When the time is up, remove the butcher paper and allow the sock and jig to cool.
STEP 5: SHOW IT OFF!
Here are how the different brands and styles compared.
I found the SilkySocks to be thicker than the white sublimation blank socks, however, they both performed well, holding their color through washing and drying. The SilkySocks also have more cushioning than the other brand.
After pressing and testing the ankle socks I found that the 100% polyester socks from Five Below held color better overall and were softer, however, they seem to be sized smaller.
The Hanes ankle socks I purchased at Dollar Tree were not as soft, but they kept their size and shape throughout washing and drying. The colors did fade slightly, but they are a cotton/polyester blend, so it is expected.
Answers to Your Questions About Making Sublimation Socks
Q: Can you sublimate on socks?
A: Yes! You can add designs to sublimation sock blanks very easily. Sublimation is a great choice for socks, because the ink is heat activated, meaning it won’t run or fade due to moisture.
Q: What is the best way to sublimate socks?
A: After some testing, I found that using the right jigs was the key to easy sublimation socks.
Q: What material are sublimation socks?
A: Most sublimation socks are 100% polyester.

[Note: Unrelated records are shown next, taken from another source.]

(** X2: with no ignore list, relabelling by one offset and then by another is
    relabelling by their sum, and relabelling by an offset and then by its
    negative gives back the block map. *)
Theorem relabelling_composes_and_inverts
    (bs : list (label * Block)) (o1 o2 : Z) :
  NoDup (Dict.keys bs) ->
  add_offset_to_labels_w_ignore (add_offset_to_labels_w_ignore bs o1 []) o2 []
  = add_offset_to_labels_w_ignore bs (o1 + o2) []
  /\ add_offset_to_labels_w_ignore (add_offset_to_labels_w_ignore bs o1 []) (- o1) []
     = bs.
Proof.
  intros Hnd.
  assert (Hshift : forall o, NoDup (Dict.keys
            (map (fun lb : label * Block => (lb.1 + o, offset_block [] o lb.2)) bs))).
  { intros o. unfold Dict.keys. rewrite map_map. simpl.
    rewrite <- (map_map fst (fun l => l + o)).
    apply NoDup_fmap; [|exact Hnd]. intros x y. lia. }
  assert (Hcomp : forall o, add_offset_to_labels_w_ignore
                    (add_offset_to_labels_w_ignore bs o1 []) o []
                  = add_offset_to_labels_w_ignore bs (o1 + o) []).
  { intros o. rewrite (add_offset_spec bs o1) by done.
    rewrite add_offset_spec by apply Hshift.
    rewrite add_offset_spec by done. rewrite map_map. simpl.
    apply map_ext. intros [l b]. simpl. rewrite offset_block_compose.
    f_equal. lia. }
  split; [apply Hcomp|].
  rewrite Hcomp. replace (o1 + - o1) with 0 by lia.
  rewrite add_offset_spec by done.
  erewrite map_ext; [apply map_id|].
  intros [l b]. simpl. rewrite offset_block_zero. f_equal. lia.
Qed.

End relabelling_facts.

(** Two blocks, the second of which leaves through a branch. *)
Definition two_blocks : list (label * Block) :=
  [(0, mkBlock [Assign (Const (py_int 1)) "x"; Jump 4]);
   (4, mkBlock [Branch "c" 0 9])].

Lemma two_blocks_distinct : NoDup (Dict.keys two_blocks).
Proof. apply NoDup_ListNoDup. repeat constructor; simpl; intuition lia. Qed.

Lemma relabelling_moves_labels_and_last_statement_witness :
  NoDup (Dict.keys two_blocks)
  /\ Dict.keys (MixedContainerUnroller.add_offset_to_labels_w_ignore two_blocks 10 [9])
     = [10; 14].
Proof.
  split; [exact two_blocks_distinct|].
  exact (proj1 (relabelling_moves_labels_and_last_statement
                  two_blocks 10 [9] two_blocks_distinct)).
Defined.

Lemma relabelling_composes_and_inverts_witness :
  NoDup (Dict.keys two_blocks)
  /\ MixedContainerUnroller.add_offset_to_labels_w_ignore
       (MixedContainerUnroller.add_offset_to_labels_w_ignore two_blocks 10 []) (- 10) []
     = two_blocks.
Proof.
  split; [exact two_blocks_distinct|].
  exact (proj2 (relabelling_composes_and_inverts two_blocks 10 0 two_blocks_distinct)).
Defined.

(** ** analyse_tuple: the shape of the switch data *)

Section switch_data_extras.
Context {T : Type} `{EqDecision T}.
Implicit Types (t k : T) (tup : list T) (d : list (T * list nat)).

(** The number of slots a switch map holds in all its lists. *)
Definition slot_count d : nat := sum_list (map (fun p => length p.2) d).

Lemma slot_count_append d i t :
  slot_count (SwitchTable.append_index d i t) = S (slot_count d).
Proof.
  unfold SwitchTable.append_index, slot_count.
  induction d as [|[k v] d IH]; simpl; [done|].
  destruct (decide (k = t)) as [->|Hne]; simpl.
  - rewrite length_app. simpl. lia.
  - rewrite IH. lia.
Qed.

Lemma slot_count_analyse d i tup :
  slot_count (SwitchTable.analyse_from d i tup) = (slot_count d + length tup)%nat.
Proof.
  revert d i. induction tup as [|t rest IH]; intros d i; simpl; [lia|].
  rewrite IH, slot_count_append. lia.
Qed.

Lemma positions_sorted k i tup : StronglySorted lt (positions k i tup).
Proof.
  revert i. induction tup as [|t rest IH]; intros i; simpl; [constructor|].
  destruct (decide (t = k)); simpl; [|apply IH].
  constructor; [apply IH|]. apply Forall_forall. intros j Hj.
  apply positions_lower in Hj. lia.
Qed.

(** X3: the index lists of the map of analyse_tuple are non-empty and strictly
    increasing, hold indices below the length of the container only, and their
    lengths add up to that length; the map is empty exactly for the empty
    container. *)
Theorem switch_data_lists_partition_the_slots tup :
  let data := SwitchTable.analyse_tuple tup in
  (forall k idxs, (k, idxs) ∈ data ->
     idxs <> [] /\ StronglySorted lt idxs
     /\ Forall (fun i => (i < length tup)%nat) idxs)
  /\ sum_list (map (fun p => length p.2) data) = length tup
  /\ (data = [] <-> tup = []).
Proof.
  intros data. split; [|split].
  - intros k idxs Hin. unfold data in Hin. rewrite analyse_tuple_spec in Hin.
    apply list_elem_of_fmap in Hin as (k' & [= -> ->] & Hk).
    rewrite elem_of_first_occ in Hk. split; [|split].
    + intros Hnil. apply positions_nil_iff in Hnil. by apply Hnil.
    + apply positions_sorted.
    + apply Forall_forall. intros j Hj. apply elem_of_positions in Hj as [_ Hj].
      apply lookup_lt_Some in Hj. lia.
  - change (slot_count data = length tup). unfold data, SwitchTable.analyse_tuple.
    by rewrite slot_count_analyse.
  - unfold data. rewrite analyse_tuple_spec. destruct tup as [|t rest]; [done|].
    simpl. split; discriminate.
Qed.

Lemma positions_repeat t i n : positions t i (repeat t n) = seq i n.
Proof.
  revert i. induction n as [|n IH]; intros i; simpl; [done|].
  rewrite decide_True by done. simpl. by rewrite IH.
Qed.

Lemma first_occ_repeat t n : first_occ (repeat t (S n)) = [t].
Proof.
  induction n as [|n IH]; [done|].
  change (first_occ (repeat t (S (S n))))
    with (t :: filter (fun k => k ≠ t) (first_occ (repeat t (S n)))).
  rewrite IH. by rewrite filter_cons_False by (intros Hne; by apply Hne).
Qed.

(** X4: for a container all of whose slots have one type (a UniTuple),
    analyse_tuple gives a single entry, holding every index in order: the loop
    body is copied once. *)
Theorem homogeneous_container_has_one_branch t (n : nat) :
  SwitchTable.analyse_tuple (repeat t (S n)) = [(t, seq 0 (S n))].
Proof.
  rewrite analyse_tuple_spec, first_occ_repeat. simpl.
  rewrite decide_True by done. simpl. by rewrite positions_repeat.
Qed.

Q: Can you sublimate on cotton socks?
A: You can, but the designs will not transfer well because sublimation inks are designed to work with polyester.
Q: Can I heat press on socks?
A: Yes, you can use iron-on vinyl, Infusible Ink products, and sublimation inks on socks.
Q. Do I have to use a Cricut machine?
A: No! These sublimation socks don’t require a Cricut at all!
Q: Can you use a Cricut for sublimation?
A: While a Cricut cutting machine doesn’t have the capability to create a physical sublimation design, you can use the Print then Cut feature to create the file in Cricut Design Space and control a sublimation printer for sublimation printing!
Q: Where can I find high quality images to create sublimation designs in Cricut Design Space?
A: In addition to my free resource library (a great option!), check out Cricut Design Space, Adobe Photoshop, Design Bundles, Silhouette Studio software, Creative Fabrica, Creative Market, Font Bundles, and other online marketplaces for photos.
Q: What kind of paper do I use for sublimation?
A: While some people will use just regular laser paper, I really recommend you use special sublimation paper for vibrant color, good results and ink transfer. I used A-SUB paper during my tests.
Q: What kind of ink do I use for sublimation?
A: You must use special ink to do sublimation projects.
Q: How do I test my sublimation prints for vibrancy and color?
Q: How do I learn sublimation for beginners?
A: Join Sublimation Startup for a logical, step-by-step guide to getting setup for success with sublimation! You can ask questions and feel confident that you’ll get help! The Sublimation Startup mini-course is also great for those who enjoy learning from our easy-to-understand, calm, and clear method of teaching. This is a no-fluff, no-mess, no-distraction workshop … it’s like sitting down in my craft room to learn directly from me! We work in logical steps to build your understanding and confidence with sublimation, and then provide support to keep helping you as you continue on your journey! Register now!
Q: Can I use a sublimation printer for regular prints, too?
A: No, a high-quality sublimation printer (whether purpose-built or converted) only prints in sublimation ink. And you cannot really switch a converted printer back to being an inkjet printer without a LOT of effort and wasted ink. An Epson Ecotank printer is an inexpensive option to convert, but see my reviews to pick the best sublimation printer for your goals!